Please return every line from the entries that has the string "pose" in it.

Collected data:
#####
(** ** analyze *)

Lemma analyze_never_raises (import_ifabsmm : result (pyval → pyval → result pyval))
    (self : NonGaussianParameter) :
  (analyze import_ifabsmm self).2 = Ok tt.
Proof.
  unfold analyze, try_except.
  destruct (analyze_body import_ifabsmm self) as [s' [[]|e]]; done.
Qed.

(** C9.  Whenever the body of the [try] of [analyze] raises, whatever raises in
    it (the import, [ifabsmm], the subscript or the unpacking), [analyze] raises
    nothing and leaves the object as it was: [results] is unchanged, and no
    ['t_star'] or ['a2_star'] is recorded. *)
Theorem analyze_failure_suppressed (import_ifabsmm : result (pyval → pyval → result pyval))
    (self : NonGaussianParameter) (e : exn) :
  (analyze_body import_ifabsmm self).2 = Raise e →
  analyze import_ifabsmm self = (self, Ok tt)
  ∧ results (analyze import_ifabsmm self).1 = results self.
Proof.
  intros Hfail.
  assert (H : analyze import_ifabsmm self = (self, Ok tt)); [|by rewrite H].
  unfold analyze, try_except. revert Hfail. unfold analyze_body.
  unfold mbind, stmt_bind, lift, read, update. cbn.
  destruct import_ifabsmm as [ifabsmm|e0]; [|done].
  destruct (ifabsmm (ngp_grid self) (ngp_value self)) as [report|e1]; [|done].
  destruct (py_getitem report 1) as [item|e2]; [|done].
  destruct (py_unpack2 item) as [[t a]|e3]; done.
Qed.

Lemma analyze_failure_suppressed_witness :
  (analyze_body ifabsmm_empty example_ngp).2 = Raise IndexError
  ∧ analyze ifabsmm_empty example_ngp = (example_ngp, Ok tt)
  ∧ results (analyze ifabsmm_empty example_ngp).1 = results example_ngp.
Proof.
  split; [reflexivity|].
  exact (analyze_failure_suppressed ifabsmm_empty example_ngp IndexError eq_refl).
Defined.

(** * Further properties *)

(** ** Representatives of a displacement modulo the period *)

(** Two representatives of [d] modulo [l] that lie within half a period of
    zero have the same square. *)
Lemma representatives_square (d l : Q) (z z' : Z) :
  (0 < l)%Q →
  (- (l * (1 # 2)) <= d - inject_Z z * l <= l * (1 # 2))%Q →
  (- (l * (1 # 2)) <= d - inject_Z z' * l <= l * (1 # 2))%Q →
  ((d - inject_Z z * l) * (d - inject_Z z * l)
   == (d - inject_Z z' * l) * (d - inject_Z z' * l))%Q.
Proof.
  intros Hl Hz Hz'.
  assert (Hk : (- (1) <= inject_Z z' - inject_Z z <= 1)%Q) by (split; nra).
  assert (Hk' : -1 <= z' - z <= 1).
  { destruct Hk as [H1 H2]. split.
    - rewrite Zle_Qle. unfold Z.sub. rewrite inject_Z_plus, inject_Z_opp.
      change (inject_Z (-1)) with (- (1))%Q. lra.
    - rewrite Zle_Qle. unfold Z.sub. rewrite inject_Z_plus, inject_Z_opp.
      change (inject_Z 1) with 1%Q. lra. }
  assert (Hc : z' = z ∨ z' = z + 1 ∨ z' = z - 1) by lia.
  destruct Hc as [->|[->| ->]].
  - reflexivity.
  - rewrite inject_Z_plus in *. change (inject_Z 1) with 1%Q in *. nra.
  - unfold Z.sub in *. rewrite inject_Z_plus, inject_Z_opp in *.
    change (inject_Z 1) with 1%Q in *. nra.
Qed.

Lemma Qrint_wrap (d l : Q) :
  (0 < l)%Q →
  (- (l * (1 # 2)) <= d - inject_Z (Qrint (d / l)) * l <= l * (1 # 2))%Q.
Proof.
  intros Hl. pose proof (Qrint_near (d / l)) as Hz.
  assert (Hd : (d == (d / l) * l)%Q) by (field; lra).
  set (t := (d / l)%Q) in *. set (z := inject_Z (Qrint t)) in *.
  split; rewrite Hd; nra.
Qed.

Lemma wrap1_Fin (d l : Qc) :
  Qc_eqb l 0 = false →
  wrap1 (Fin d) (Fin l) = Fin (d + - (Qc_of_Z (Qrint (d / l)%Qc) * l))%Qc.
Proof. intros E. unfold wrap1. cbn [fdiv]. by rewrite E. Qed.

Lemma Qrint_proper (q q' : Q) : (q == q')%Q → Qrint q = Qrint q'.
Proof.
  intros H. unfold Qrint. rewrite (Qfloor_comp _ _ H).
  assert (E : (q - inject_Z (Qfloor q') ?= 1 # 2)%Q = (q' - inject_Z (Qfloor q') ?= 1 # 2)%Q).
  { apply Qcompare_comp; [|reflexivity]. apply Qplus_comp; [exact H|reflexivity]. }
  by rewrite E.
Qed.

Lemma this_wrap (d l : Qc) :
  (this (d + - (Qc_of_Z (Qrint (d / l)%Qc) * l))%Qc
   == this d - inject_Z (Qrint (this d / this l)) * this l)%Q.
Proof.
  rewrite this_add, this_opp, this_mul.
  assert (E : Qrint (d / l)%Qc = Qrint (this d / this l)).
  { apply Qrint_proper, this_div. }
  rewrite E. reflexivity.
Qed.

(** The squared wrapped displacement is the same for [d], for [-d] and for
    either moved by whole periods. *)
Lemma wrap1_square_representative (d d' l : Qc) (s k : Z) :
  (0 < this l)%Q → s = 1 ∨ s = -1 →
  (this d' == inject_Z s * this d + inject_Z k * this l)%Q →
  fsquare (wrap1 (Fin d') (Fin l)) = fsquare (wrap1 (Fin d) (Fin l)).
Proof.
  intros Hl Hs Hd'.
  assert (E : Qc_eqb l 0 = false).
  { apply not_true_iff_false. rewrite Qc_eqb_eq. intros ->.
    change (this 0%Qc) with 0%Q in Hl. lra. }
  rewrite !wrap1_Fin by done. unfold fsquare. cbn [fmul]. f_equal.
  apply Qc_is_canon. rewrite !this_mul, !this_wrap.
  pose proof (Qrint_wrap (this d) (this l) Hl) as Hz.
  pose proof (Qrint_wrap (this d') (this l) Hl) as Hz'.
  set (z := Qrint (this d / this l)) in *.
  set (z' := Qrint (this d' / this l)) in *.
  destruct Hs as [-> | ->].
  - assert (Hb : (- (this l * (1 # 2)) <= this d - inject_Z (z' - k) * this l
                  <= this l * (1 # 2))%Q).
    { unfold Z.sub. rewrite inject_Z_plus, inject_Z_opp.
      rewrite Hd' in Hz'. change (inject_Z 1) with 1%Q in Hz'. split; lra. }
    pose proof (representatives_square _ _ _ _ Hl Hz Hb) as Hsq.
    rewrite Hsq, Hd'. unfold Z.sub. rewrite inject_Z_plus, inject_Z_opp.
    change (inject_Z 1) with 1%Q. ring.
  - assert (Hb : (- (this l * (1 # 2)) <= this d - inject_Z (k - z') * this l
                  <= this l * (1 # 2))%Q).
    { unfold Z.sub. rewrite inject_Z_plus, inject_Z_opp.
      rewrite Hd' in Hz'. change (inject_Z (-1)) with (- (1))%Q in Hz'. split; lra. }
    pose proof (representatives_square _ _ _ _ Hl Hz Hb) as Hsq.
    rewrite Hsq, Hd'. unfold Z.sub. rewrite inject_Z_plus, inject_Z_opp.
    change (inject_Z (-1)) with (- (1))%Q. ring.
Qed.

Lemma gr_kernel_square_row (a b L : row) :
  gr_kernel_square [a] b L = [fsum (map fsquare (zip_with wrap1 (row_op fsub a b) L))].
Proof.
  unfold gr_kernel_square. rewrite minimum_image_rows. reflexivity.
Qed.

Lemma gr_kernel_row (sqrt : float → float) (a b L : row) :
  gr_kernel sqrt [a] b L = [sqrt (fsum (map fsquare (zip_with wrap1 (row_op fsub a b) L)))].
Proof.
  unfold gr_kernel. rewrite minimum_image_rows. reflexivity.
Qed.

Lemma positive_period_inv (l : float) :
  positive_period l → ∃ q : Qc, l = Fin q ∧ (0 < this q)%Q.
Proof.
  intros [Hf Hp]. destruct l as [q| | |]; try discriminate Hf.
  exists q. split; [done|]. cbn in Hp. by apply Qc_ltb_lt in Hp.
Qed.

Lemma squares_symmetric (a b L : row) :
  Forall finite a → Forall finite b → Forall positive_period L →
  map fsquare (zip_with wrap1 (row_op fsub b a) L)
  = map fsquare (zip_with wrap1 (row_op fsub a b) L).
Proof.
  unfold row_op. intros Ha. revert b L.
  induction Ha as [|a0 a Ha0 Ha IH]; intros b L Hb HL; [by destruct b|].
  destruct Hb as [|b0 b Hb0 Hb]; [done|].
  destruct HL as [|l L Hl HL]; [done|].
  cbn [zip_with map]. rewrite IH by done. f_equal.
  destruct (finite_inv _ Ha0) as [p ->]. destruct (finite_inv _ Hb0) as [q ->].
  destruct (positive_period_inv _ Hl) as (l' & -> & Hl').
  unfold fsub. cbn [fneg fadd].
  apply (wrap1_square_representative _ _ _ (-1) 0); [done|by right|].
  rewrite !this_add, !this_opp. change (inject_Z (-1)) with (- (1))%Q.
  change (inject_Z 0) with 0%Q. ring.
Qed.

(** The distance of a particle to itself. *)
Lemma wrap1_zero (l : Qc) : (0 < this l)%Q → wrap1 fzero (Fin l) = fzero.
Proof.
  intros Hl.
  assert (E : Qc_eqb l 0 = false).
  { apply not_true_iff_false. rewrite Qc_eqb_eq. intros ->.
    change (this 0%Qc) with 0%Q in Hl. lra. }
  unfold fzero. rewrite wrap1_Fin by done. apply (f_equal Fin).
  apply Qc_is_canon. rewrite this_wrap. change (this 0%Qc) with 0%Q.
  assert (Hz : Qrint (0 / this l) = 0).
  { rewrite (Qrint_proper (0 / this l) 0); [reflexivity|]. field; lra. }
  rewrite Hz. change (inject_Z 0) with 0%Q. ring.
Qed.

Lemma fsum_zeros (l : list float) : Forall (λ v, v = fzero) l → fsum l = fzero.
Proof.
  induction 1 as [|v l -> _ IH]; [done|].
  change (fadd fzero (fsum l) = fzero). rewrite IH. apply fadd_zero_l.
Qed.

Lemma squares_self (a L : row) :
  Forall finite a → Forall positive_period L →
  Forall (λ v, v = fzero) (map fsquare (zip_with wrap1 (row_op fsub a a) L)).
Proof.
  unfold row_op. intros Ha. revert L.
  induction Ha as [|a0 a Ha0 Ha IH]; intros L HL; [constructor|].
  destruct HL as [|l L Hl HL]; [constructor|]. cbn [zip_with map].
  constructor; [|by apply IH].
  destruct (finite_inv _ Ha0) as [p ->].
  destruct (positive_period_inv _ Hl) as (l' & -> & Hl').
  unfold fsub. cbn [fneg fadd]. rewrite Qcplus_opp_r.
  change (Fin 0%Qc) with fzero. rewrite wrap1_zero by done.
  unfold fsquare, fzero. cbn [fmul]. f_equal; ring.
Qed.

(** X1.  The kernels are symmetric: for finite positions [a] and [b] in a cell
    of finite, strictly positive sides, the squared distance and the distance
    from [a] to [b] are those from [b] to [a]. *)
Theorem gr_kernel_symmetric (sqrt : float → float) (a b L : row) :
  Forall finite a → Forall finite b → Forall positive_period L →
  length a = length L → length b = length L →
  gr_kernel_square [a] b L = gr_kernel_square [b] a L
  ∧ gr_kernel sqrt [a] b L = gr_kernel sqrt [b] a L.
Proof.
  intros Ha Hb HL _ _.
  rewrite !gr_kernel_square_row, !gr_kernel_row.
  by rewrite (squares_symmetric a b L).
Qed.

Lemma gr_kernel_symmetric_witness :
  gr_kernel_square [[frac 1 10; frac 7 4]] [frac 8 10; frac (-5) 2] [fone; frac 3 1]
  = gr_kernel_square [[frac 8 10; frac (-5) 2]] [frac 1 10; frac 7 4] [fone; frac 3 1].
Proof.
  exact (proj1 (gr_kernel_symmetric sqrt_rational
                  [frac 1 10; frac 7 4] [frac 8 10; frac (-5) 2] [fone; frac 3 1]
                  ltac:(repeat constructor) ltac:(repeat constructor)
                  ltac:(repeat constructor) eq_refl eq_refl)).
Defined.

(** X4.  The distance of a particle to itself: for a finite position in a cell
    of finite, strictly positive sides the squared distance is exactly zero,
    and the distance is the square root of zero. *)
Theorem gr_kernel_self (sqrt : float → float) (a L : row) :
  Forall finite a → Forall positive_period L → length a = length L →
  gr_kernel_square [a] a L = [fzero] ∧ gr_kernel sqrt [a] a L = [sqrt fzero].
Proof.
  intros Ha HL _. rewrite gr_kernel_square_row, gr_kernel_row.
  by rewrite (fsum_zeros _ (squares_self a L Ha HL)).
Qed.

Lemma gr_kernel_self_witness :
  gr_kernel_square [[frac 1 10; frac 7 4]] [frac 1 10; frac 7 4] [fone; frac 3 1] = [fzero].
Proof.
  exact (proj1 (gr_kernel_self sqrt_rational [frac 1 10; frac 7 4] [fone; frac 3 1]
                  ltac:(repeat constructor) ltac:(repeat constructor) eq_refl)).
Defined.

Lemma list_as_lookups (x : array2) : x = map (λ j, x !!! j) (seq 0 (length x)).
Proof.
  rewrite <- (drop_0 x) at 1. rewrite (drop_lookup_total x 0). by rewrite Nat.sub_0_r.
Qed.

Lemma cross_values_pairs f (x y : array2) (L : row) :
  rowwise f →
  cross_values f x y L = pair_values f x y L (index_pairs (length y) (length x)).
Proof.
  intros Hf. unfold cross_values, pair_values, index_pairs.
  rewrite <- flat_map_flat_map. apply flat_map_ext. intros i.
  rewrite (proj1 (Hf _ _ _)), flat_map_map.
  rewrite (list_as_lookups x) at 1. by rewrite flat_map_map.
Qed.

Lemma length_index_pairs (M N : nat) : length (index_pairs M N) = (M * N)%nat.
Proof.
  unfold index_pairs. induction M as [|M IH]; [done|].
  rewrite seq_S, flat_map_app, length_app, IH. cbn [flat_map Nat.add].
  rewrite app_nil_r, length_map, length_seq. lia.
Qed.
#####
- RESPONSE TO THE EXERCISE:
  intros Hl. pose proof (Qrint_near (d / l)) as Hz.
  pose proof (Qrint_wrap (this d) (this l) Hl) as Hz.
  pose proof (Qrint_wrap (this d') (this l) Hl) as Hz'.
    pose proof (representatives_square _ _ _ _ Hl Hz Hb) as Hsq.
    pose proof (representatives_square _ _ _ _ Hl Hz Hb) as Hsq.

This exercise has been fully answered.